_Goal of the exercise_
Go through the data below line by line and report how many lines contain "HttpResponse", giving only that figure.

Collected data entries
(** * djangosaml2 views: the SAML 2.0 service-provider flow handlers

    A shallow embedding of [djangosaml2/views.py]: the five views
    ([login], [assertion_consumer_service], [logout], [logout_service],
    [metadata]) and [_load_conf], written as state-passing programs over a
    world that holds the Python objects of the configuration, the browser
    session, the [shelve] file of protocol state and the trace of calls on
    the collaborators (pysaml2, django.contrib.auth, shelve). *)

From stdpp Require Import base strings gmap list.
From Stdlib Require Import ZArith Lia.

Local Open Scope string_scope.
Local Open Scope list_scope.
Local Open Scope nat_scope.

(** ** Python objects

    [settings.SAML_CONFIG] is a dict of dicts and lists: mutable objects that
    are shared by reference.  Objects live in a store, a reference is an index
    into it, and a new object is put at the end. *)
Module Py.

Abbreviation loc := nat (only parsing).

Inductive pyval :=
| VNone
| VBool (b : bool)
| VInt (n : Z)
| VStr (s : string)
| VRef (l : loc).

Inductive pyobj :=
| ODict (items : list (string * pyval))
| OList (elems : list pyval)
| OInst (cls : string) (attrs : list (string * pyval)).

Abbreviation heap := (list pyobj) (only parsing).

Abbreviation memo := (gmap nat nat) (only parsing).

(** The values an object holds. *)
Definition vals (o : pyobj) : list pyval :=
  match o with
  | ODict items => items.*2
  | OList elems => elems
  | OInst _ attrs => attrs.*2
  end.

(** The same object with other values in the same places. *)
Definition with_vals (o : pyobj) (vs : list pyval) : pyobj :=
  match o with
  | ODict items => ODict (zip (items.*1) vs)
  | OList _ => OList vs
  | OInst cls attrs => OInst cls (zip (attrs.*1) vs)
  end.

(** The empty object of the same type ([y = {}], [y = []]). *)
Definition blank (o : pyobj) : pyobj := with_vals o [].

(** [for a in x: y.append(deepcopy(a, memo))], the copier threaded through
    the store and the memo. *)
Fixpoint copy_each (copier : pyval → heap → memo → option (pyval * heap * memo))
    (xs : list pyval) (h : heap) (m : memo) : option (list pyval * heap * memo) :=
  match xs with
  | [] => Some ([], h, m)
  | x :: xs =>
      match copier x h m with
      | None => None
      | Some (y, h1, m1) =>
          match copy_each copier xs h1 m1 with
          | None => None
          | Some (ys, h2, m2) => Some (y :: ys, h2, m2)
          end
      end
  end.

(** [copy.deepcopy(x, memo)] of the standard library.  Atoms are returned as
    they are; an object already in the memo gives its copy; otherwise the
    empty copy is created and entered in the memo before the values are
    copied into it, which is what ends the recursion on a cyclic object.
    The first argument bounds the depth of the recursion (the interpreter's
    recursion limit); [None] is a depth that was not enough, or a reference
    to no object. *)
Fixpoint deepcopy_rec (depth : nat) (x : pyval) (h : heap) (m : memo)
    : option (pyval * heap * memo) :=
  match depth with
  | O => None
  | S depth =>
      match x with
      | VRef l =>
          match m !! l with
          | Some l' => Some (VRef l', h, m)
          | None =>
              match h !! l with
              | None => None
              | Some o =>
                  let l' := length h in
                  match copy_each (deepcopy_rec depth) (vals o)
                          (h ++ [blank o]) (<[l := l']> m) with
                  | None => None
                  | Some (ys, h1, m1) =>
                      Some (VRef l', <[l' := with_vals o ys]> h1, m1)
                  end
              end
          end
      | _ => Some (x, h, m)
      end
  end.

(** No object graph in a store of [n] objects is deeper than [n]. *)
Definition deepcopy (x : pyval) (h : heap) : option (pyval * heap) :=
  match deepcopy_rec (S (length h)) x h ∅ with
  | Some (y, h', _) => Some (y, h')
  | None => None
  end.

(** [copy.copy(x)]: a new object holding the same values. *)
Definition shallowcopy (x : pyval) (h : heap) : option (pyval * heap) :=
  match x with
  | VRef l =>
      match h !! l with
      | Some o => Some (VRef (length h), h ++ [o])
      | None => None
      end
  | _ => Some (x, h)
  end.

(** A value points nowhere below [w]. *)
Definition above (w : loc) (v : pyval) : Prop :=
  match v with
  | VRef l => w ≤ l
  | _ => True
  end.

(** A value points to an object of the store. *)
Definition bound (n : nat) (v : pyval) : Prop :=
  match v with
  | VRef l => l < n
  | _ => True
  end.

(** The objects from [w] on hold no reference to an object below [w]. *)
Definition closed_above (w : loc) (h : heap) : Prop :=
  ∀ l o, w ≤ l → h !! l = Some o → Forall (above w) (vals o).

(** No object holds a reference to no object. *)
Definition heap_wf (h : heap) : Prop :=
  Forall (λ o, Forall (bound (length h)) (vals o)) h.

#[export] Instance bound_dec n v : Decision (bound n v).
Proof. destruct v; simpl; apply _. Defined.

#[export] Instance heap_wf_dec h : Decision (heap_wf h).
Proof. unfold heap_wf. apply _. Defined.

(** The objects below [w] are the same in both stores. *)
Definition same_below (w : loc) (h h' : heap) : Prop :=
  ∀ l, l < w → h' !! l = h !! l.

(** How many of the objects below [n] have no copy in the memo yet. *)
Fixpoint pending (m : memo) (n : nat) : nat :=
  match n with
  | O => 0
  | S n => (if m !! n is Some _ then 0 else 1) + pending m n
  end.

(** What copying keeps true of a store and a memo: nothing from [w] on, and
    no copy, points below [w]. *)
Definition copy_inv (w : loc) (h : heap) (m : memo) : Prop :=
  w ≤ length h ∧ closed_above w h ∧ map_Forall (λ _ l', w ≤ l') m.

(** What a copy made under [copy_inv] is: the invariant still holds, no
    object was removed, nothing below [w] was written and nothing left the
    memo. *)
Definition copied (w : loc) (h : heap) (m : memo) (h' : heap) (m' : memo)
    : Prop :=
  copy_inv w h' m' ∧ length h ≤ length h' ∧ same_below w h h' ∧ m ⊆ m'.

Definition copier_sound (w : loc)
    (copier : pyval → heap → memo → option (pyval * heap * memo)) : Prop :=
  ∀ x h m y h' m',
    copy_inv w h m → copier x h m = Some (y, h', m') →
    above w y ∧ copied w h m h' m'.

(** The objects below [w] refer to objects below [w] only: the store as it
    was when the copy began. *)
Definition old_bound (w : loc) (h : heap) : Prop :=
  ∀ l o, l < w → h !! l = Some o → Forall (bound w) (vals o).

Definition copier_total (w : loc) (k : nat)
    (copier : pyval → heap → memo → option (pyval * heap * memo)) : Prop :=
  ∀ x h m,
    copy_inv w h m → old_bound w h → bound w x → pending m w < k →
    is_Some (copier x h m).

End Py.

Import Py.

(** ** Requests, responses, exceptions *)

(** [request.GET] and [request.POST]. *)
Record HttpRequest := {
  GET : gmap string string;
  POST : gmap string string;
}.

(** The context the discovery template is rendered with. *)
Record WayfContext := {
  available_idps : list (string * string);
  came_from : string;
}.

Inductive HttpResponse :=
| Response (content : string) (content_type : option string)
| ResponseRedirect (url : string)
| Rendered (template : string) (context : WayfContext).

(** [HttpResponse(content)], with the content type left to the framework. *)
Definition HttpResponse_of (content : string) : HttpResponse :=
  Response content None.

(** The exceptions a view can end with.  [DuplicateRequestId] and
    [NotAuthenticated] are names of the design's error taxonomy. *)
Inductive exn :=
| KeyError (key : string)
| IndexError
| TypeError
| AssertionError
| RecursionError
| Http404 (msg : string)
| DuplicateRequestId (id : string)
| NotAuthenticated.

Inductive result (A : Type) :=
| Ok (a : A)
| Raise (e : exn).
Arguments Ok {A} a.
Arguments Raise {A} e.

(** ** The collaborators *)

(** What [response.session_id()] and [response.session_info()] of a verified
    authentication response give. *)
Record AuthnResponse := {
  session_id : string;
  session_info : gmap string string;
}.

(** [(session_id, code, head, body)], what pysaml2 answers a logout with. *)
Record LogoutResult := {
  lr_session_id : string;
  lr_code : string;
  lr_head : list (string * string);
  lr_body : string;
}.

(** The calls the views make on pysaml2, indexed by the type of the answer.
    [SPConfig] and [Saml2Client] instances are objects of the store. *)
Inductive LibCall : Type → Type :=
| SPConfig_new : LibCall loc
| SPConfig_load (conf : loc) (cnf : pyval) : LibCall unit
| Is_wayf_needed (conf : loc) : LibCall bool
| Get_available_idps (conf : loc) : LibCall (list (string * string))
| Single_sign_on_service (conf : loc) (idp : string) : LibCall string
| SPConfig_getitem (conf : loc) (key : string) : LibCall (option pyval)
| SPConfig_get (conf : loc) (key : string) (default : pyval) : LibCall pyval
| SPConfig_xmlsec (conf : loc) : LibCall pyval
| Saml2Client_new (conf : loc) (state_cache identity_cache : bool) : LibCall loc
| Authenticate (client : loc) (location : option string)
    (relay_state binding : string) : LibCall (string * list string)
| Client_response (client : loc) (post : gmap string string)
    (entityid : pyval) (outstanding_queries : gmap string string)
    : LibCall (option AuthnResponse)
| Global_logout (client : loc) (subject_id : string) : LibCall LogoutResult
| Logout_response (client : loc) (xmlstr binding : string)
    : LibCall (option LogoutResult)
| Logout_request (client : loc) (get : gmap string string)
    (subject_id : string) : LibCall (option (list (string * string)) * bool)
| Entity_descriptor (conf : loc) (valid_for : pyval) : LibCall pyval
| SecurityContext_new (xmlsec key_file : pyval) : LibCall pyval
| Entities_descriptor (eds : list pyval) (valid_for : pyval)
    (name ed_id : string) (sign : bool) (secc : pyval) : LibCall pyval
| Str (output : pyval) : LibCall string.

(** The references a call hands to the library, and those it gets back. *)
Definition call_refs {A} (c : LibCall A) : list pyval :=
  match c with
  | SPConfig_new => []
  | SPConfig_load conf cnf => [VRef conf; cnf]
  | Is_wayf_needed conf | Get_available_idps conf
  | Single_sign_on_service conf _ | SPConfig_getitem conf _
  | SPConfig_xmlsec conf | Saml2Client_new conf _ _ => [VRef conf]
  | SPConfig_get conf _ default => [VRef conf; default]
  | Authenticate client _ _ _ | Global_logout client _
  | Logout_response client _ _ | Logout_request client _ _ => [VRef client]
  | Client_response client _ entityid _ => [VRef client; entityid]
  | Entity_descriptor conf valid_for => [VRef conf; valid_for]
  | SecurityContext_new xmlsec key_file => [xmlsec; key_file]
  | Entities_descriptor eds valid_for _ _ _ secc => eds ++ [valid_for; secc]
  | Str output => [output]
  end.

_Exercise result_
3